WHAT IS BEING ASKED:
In the records below, count each line where the word "blen" appears, and reply with that number only.
[INFORMATION PROVIDED — start]
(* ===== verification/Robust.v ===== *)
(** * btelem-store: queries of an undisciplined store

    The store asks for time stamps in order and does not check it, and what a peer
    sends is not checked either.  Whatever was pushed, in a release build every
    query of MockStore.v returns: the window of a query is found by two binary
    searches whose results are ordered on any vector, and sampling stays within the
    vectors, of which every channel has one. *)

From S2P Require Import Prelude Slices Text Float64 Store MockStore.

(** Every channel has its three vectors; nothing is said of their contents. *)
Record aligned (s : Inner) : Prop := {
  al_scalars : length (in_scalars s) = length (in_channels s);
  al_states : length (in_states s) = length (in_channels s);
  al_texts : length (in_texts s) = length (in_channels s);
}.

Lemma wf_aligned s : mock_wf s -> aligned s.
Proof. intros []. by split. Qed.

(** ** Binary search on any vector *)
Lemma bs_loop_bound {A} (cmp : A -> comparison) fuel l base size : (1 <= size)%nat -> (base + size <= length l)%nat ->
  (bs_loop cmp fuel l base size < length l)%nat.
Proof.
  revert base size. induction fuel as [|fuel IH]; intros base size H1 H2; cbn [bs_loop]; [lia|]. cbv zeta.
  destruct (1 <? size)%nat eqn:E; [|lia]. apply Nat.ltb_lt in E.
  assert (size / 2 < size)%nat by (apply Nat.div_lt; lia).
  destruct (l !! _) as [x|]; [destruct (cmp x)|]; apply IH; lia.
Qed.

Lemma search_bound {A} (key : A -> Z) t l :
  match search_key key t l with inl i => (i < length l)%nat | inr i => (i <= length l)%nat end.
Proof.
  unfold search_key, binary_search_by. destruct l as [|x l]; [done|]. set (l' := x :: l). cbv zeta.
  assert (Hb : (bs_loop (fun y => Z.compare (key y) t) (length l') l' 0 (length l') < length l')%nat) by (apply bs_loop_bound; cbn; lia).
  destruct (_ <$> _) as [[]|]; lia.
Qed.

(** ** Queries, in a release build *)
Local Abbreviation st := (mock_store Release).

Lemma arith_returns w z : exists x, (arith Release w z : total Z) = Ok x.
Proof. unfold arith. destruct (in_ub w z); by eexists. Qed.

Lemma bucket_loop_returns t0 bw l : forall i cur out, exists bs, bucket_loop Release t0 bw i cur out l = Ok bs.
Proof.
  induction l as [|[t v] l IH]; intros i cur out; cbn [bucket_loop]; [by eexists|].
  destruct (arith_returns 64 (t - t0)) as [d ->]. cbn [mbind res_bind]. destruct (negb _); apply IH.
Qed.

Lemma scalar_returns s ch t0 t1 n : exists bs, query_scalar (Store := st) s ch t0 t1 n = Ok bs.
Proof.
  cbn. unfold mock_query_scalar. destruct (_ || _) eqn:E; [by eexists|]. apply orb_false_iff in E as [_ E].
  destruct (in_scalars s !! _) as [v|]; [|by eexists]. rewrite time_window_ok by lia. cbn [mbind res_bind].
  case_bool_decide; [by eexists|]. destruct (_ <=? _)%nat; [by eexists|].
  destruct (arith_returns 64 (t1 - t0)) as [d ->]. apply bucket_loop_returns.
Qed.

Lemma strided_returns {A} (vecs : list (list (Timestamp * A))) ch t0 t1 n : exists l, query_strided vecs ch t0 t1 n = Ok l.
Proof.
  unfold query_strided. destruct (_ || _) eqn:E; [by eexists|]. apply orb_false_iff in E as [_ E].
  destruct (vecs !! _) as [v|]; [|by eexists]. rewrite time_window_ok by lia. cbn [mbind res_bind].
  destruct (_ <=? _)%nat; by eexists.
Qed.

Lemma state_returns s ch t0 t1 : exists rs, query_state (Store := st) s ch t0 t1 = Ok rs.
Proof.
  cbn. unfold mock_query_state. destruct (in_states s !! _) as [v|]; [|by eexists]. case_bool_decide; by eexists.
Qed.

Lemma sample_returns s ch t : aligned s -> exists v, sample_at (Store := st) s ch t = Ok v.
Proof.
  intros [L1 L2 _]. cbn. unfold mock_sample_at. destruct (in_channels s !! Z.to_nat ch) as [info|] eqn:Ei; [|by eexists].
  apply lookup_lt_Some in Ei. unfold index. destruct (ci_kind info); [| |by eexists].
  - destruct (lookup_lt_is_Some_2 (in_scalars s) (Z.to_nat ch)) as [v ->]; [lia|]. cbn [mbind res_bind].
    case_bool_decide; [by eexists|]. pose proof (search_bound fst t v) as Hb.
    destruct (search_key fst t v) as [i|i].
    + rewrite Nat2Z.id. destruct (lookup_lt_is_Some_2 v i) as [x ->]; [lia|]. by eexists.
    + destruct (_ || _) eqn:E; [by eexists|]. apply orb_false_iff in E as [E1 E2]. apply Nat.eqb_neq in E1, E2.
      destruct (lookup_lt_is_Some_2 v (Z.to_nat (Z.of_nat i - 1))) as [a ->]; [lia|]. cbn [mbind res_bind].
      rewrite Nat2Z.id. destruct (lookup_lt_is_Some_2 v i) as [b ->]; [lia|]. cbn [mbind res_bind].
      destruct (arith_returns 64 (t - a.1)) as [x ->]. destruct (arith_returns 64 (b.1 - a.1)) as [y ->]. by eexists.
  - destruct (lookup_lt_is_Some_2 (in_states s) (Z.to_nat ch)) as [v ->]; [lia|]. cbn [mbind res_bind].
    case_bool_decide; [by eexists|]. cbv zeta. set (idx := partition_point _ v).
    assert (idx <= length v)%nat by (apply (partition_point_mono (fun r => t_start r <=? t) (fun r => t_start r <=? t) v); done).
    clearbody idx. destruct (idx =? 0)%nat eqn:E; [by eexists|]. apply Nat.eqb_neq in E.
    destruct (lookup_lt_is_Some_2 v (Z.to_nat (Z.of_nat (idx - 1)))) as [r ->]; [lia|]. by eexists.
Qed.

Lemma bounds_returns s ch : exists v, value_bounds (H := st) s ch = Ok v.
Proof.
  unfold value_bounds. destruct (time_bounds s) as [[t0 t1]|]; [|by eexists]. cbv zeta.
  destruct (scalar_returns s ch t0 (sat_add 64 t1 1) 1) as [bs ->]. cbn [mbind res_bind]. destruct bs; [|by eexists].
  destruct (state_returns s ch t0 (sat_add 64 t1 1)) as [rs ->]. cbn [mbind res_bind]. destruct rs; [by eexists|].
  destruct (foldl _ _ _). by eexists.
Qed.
[INFORMATION PROVIDED — finish]
[INFORMATION PROVIDED — start]
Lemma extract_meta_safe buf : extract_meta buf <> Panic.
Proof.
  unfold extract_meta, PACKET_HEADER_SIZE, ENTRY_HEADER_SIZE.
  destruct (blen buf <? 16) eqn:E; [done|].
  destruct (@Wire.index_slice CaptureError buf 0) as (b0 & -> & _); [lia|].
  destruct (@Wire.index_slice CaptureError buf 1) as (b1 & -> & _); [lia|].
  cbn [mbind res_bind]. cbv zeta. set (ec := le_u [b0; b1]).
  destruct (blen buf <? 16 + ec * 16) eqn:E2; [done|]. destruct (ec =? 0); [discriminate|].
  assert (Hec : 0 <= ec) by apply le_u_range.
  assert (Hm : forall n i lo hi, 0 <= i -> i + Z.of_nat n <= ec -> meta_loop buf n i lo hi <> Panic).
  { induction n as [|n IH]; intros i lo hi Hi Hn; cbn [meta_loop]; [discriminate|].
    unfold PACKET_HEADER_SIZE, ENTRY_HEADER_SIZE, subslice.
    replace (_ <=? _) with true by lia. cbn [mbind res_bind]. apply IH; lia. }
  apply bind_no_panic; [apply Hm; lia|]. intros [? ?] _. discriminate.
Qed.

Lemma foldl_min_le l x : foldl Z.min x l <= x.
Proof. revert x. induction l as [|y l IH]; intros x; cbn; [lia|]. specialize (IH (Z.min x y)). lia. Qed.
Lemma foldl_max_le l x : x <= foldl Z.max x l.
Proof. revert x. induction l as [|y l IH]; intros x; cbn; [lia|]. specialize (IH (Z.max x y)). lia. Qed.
[INFORMATION PROVIDED — finish]
EXERCISE OUTPUT:
2